Od czasu abp. Wielgusa nie było w Polsce nominacji biskupiej, która wywołałaby takie emocje. Przeciwko przeniesieniu abp. Sławoja Leszka Głódzia z warszawskiej Pragi do Gdańska protestował były prezydent Lech Wałęsa, trójmiejscy artyści i niemal jednym głosem polskie media. Politycy PO, zazwyczaj anonimowo, zapowiadali ochłodzenie stosunków z kurią w Gdańsku, a Lech Wałęsa określił nominację jako “krzyż na miarę historii Gdańska”.
Inaczej niż abp Stanisław Wielgus, nowy metropolita gdański znalazł jednak także licznych obrońców. I nie chodzi tylko o środowisko Radia Maryja, gdańskich polityków PiS, którzy odetchnęli z ulgą na wieść, że przychylny im hierarcha zajmie miejsce abp. Tadeusza Gocłowskiego, który sprzyjał PO, ale i o kard. Stanisława Dziwisza, który, komentując papieską nominację, podkreślił, że “życzyłby sobie i innym diecezjom człowieka tak przygotowanego”.

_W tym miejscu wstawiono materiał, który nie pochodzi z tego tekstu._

Lemma evaluates_Slice (lower upper stride : Ast.expr) :
  Ast.evaluates o lower -> Ast.evaluates o upper -> Ast.evaluates o stride ->
  Ast.evaluates o (Ast.Slice lower upper stride).
Proof.
  intros Hl Hu Hs.
  apply (terminates_unfold _
           (fun n => Ast.andthen (Ast.eval o n lower)
                       (Ast.andthen (Ast.eval o n upper) (Ast.eval o n stride))));
    [done|].
  apply terminates_andthen; [done|].
  by apply (terminates_andthen (fun n => Ast.eval o n upper)
              (fun n => Ast.eval o n stride)).
Qed.

Lemma evaluates_ListE (elts : list Ast.expr) :
  Ast.evaluates_all o elts -> Ast.evaluates o (Ast.ListE elts).
Proof. intros H. by apply (terminates_unfold _ (fun n => Ast.evals o n elts)). Qed.

Lemma evaluates_TupleE (elts : list Ast.expr) :
  Ast.evaluates_all o elts -> Ast.evaluates o (Ast.TupleE elts).
Proof. intros H. by apply (terminates_unfold _ (fun n => Ast.evals o n elts)). Qed.

Lemma evaluates_all_nil : Ast.evaluates_all o [].
Proof. apply (terminates_unfold _ (fun _ => Ast.skip)); [done|apply terminates_skip]. Qed.

Lemma evaluates_all_cons (e : Ast.expr) (es : list Ast.expr) :
  Ast.evaluates o e -> Ast.evaluates_all o es -> Ast.evaluates_all o (e :: es).
Proof.
  intros He Hes.
  apply (terminates_unfold _
           (fun n => Ast.andthen (Ast.eval o n e) (Ast.evals o n es))); [done|].
  by apply terminates_andthen.
Qed.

Plastyczność deklarowanych poglądów dostrzec też można w będących głównym źródłem kontrowersji wokół arcybiskupa relacjach z Radiem Maryja
I rzeczywiście nowy gdański arcybiskup ma za sobą różnorodne doświadczenia. Przez kilkanaście lat pracował w Watykanie, m.in. w Kongregacji ds. Kościołów Wschodnich, później stworzył i nadał ton ordynariatowi polowemu w Polsce oraz przyczynił się do ocieplenia stosunków z postkomunistami. Na koniec wreszcie, przeniesiony do diecezji warszawsko-praskiej, umocnił tamtejszy Caritas, stworzył diecezjalne pismo, które trafiło do ogólnopolskiej dystrybucji m.in w sieci Empik, oraz, co być może najtrudniejsze, nauczył się rozmawiać z mieszkańcami warszawskiej Pragi.

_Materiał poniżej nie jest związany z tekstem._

(** * Collaborative editor server: rooms, sessions and document operations

    A shallow embedding of [src/server/index.js]: the operation model
    ([DocumentOperation], [transformOperation], the in-place edit of the
    document-operation handler), the room directory ([createRoom],
    [getRoomInfo]), and the socket handlers as one transition function over
    the two process-wide maps [rooms] and [userSessions].

    Conventions.
    - A JavaScript string is a [string]; one [ascii] stands for one code unit.
    - A JavaScript number used as an offset or a length is an integer [Z];
      negative values are kept, because [String.prototype.slice] gives them a
      meaning (they count from the end).
    - [Date.now()], [new Date()], [uuidv4()] and [Math.random()] are inputs of
      the handler that runs: they are the fields of [env].
    - The socket.io server (version 4) is represented by its room membership
      table; what [join], [leave], [socket.to(r).emit] and [io.to(r).emit] do
      to it and read from it is written out in Module [SocketIO]. *)

From Stdlib Require Import ZArith String Ascii List Lia.
From stdpp Require Import base gmap sets list strings pretty.

Local Open Scope string_scope.
Local Open Scope Z_scope.

(** ** JavaScript strings *)

Module JsString.

(** [s.length] *)
Definition length (s : string) : Z := Z.of_nat (String.length s).

(** The relative index resolution of [String.prototype.slice]:
    a negative index counts from the end, and the result is clamped to
    [0, len]. *)
Definition resolve (len i : Z) : Z :=
  if i <? 0 then Z.max (len + i) 0 else Z.min i len.

(** [s.slice(start, end)]; [end_ = None] is the one-argument call. *)
Definition slice (s : string) (start : Z) (end_ : option Z) : string :=
  let len := length s in
  let from := resolve len start in
  let to := match end_ with None => len | Some e => resolve len e end in
  if to <=? from then EmptyString
  else substring (Z.to_nat from) (Z.to_nat (to - from)) s.

(** The code units of a string, and back. *)
Definition units (s : string) : list ascii := list_ascii_of_string s.
Definition of_units (l : list ascii) : string := string_of_list_ascii l.

End JsString.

– Rozmawia nawet z najgorszymi żulami i oni go za to kochają – mówi “Rz” jeden z praskich księży. Biskupi doceniają go zaś za to, że potrafił skutecznie zamieść pod dywan sprawę lustracji duchownych, nie dopuszczając do ujawnienia materiałów kompromitujących kilku biskupów.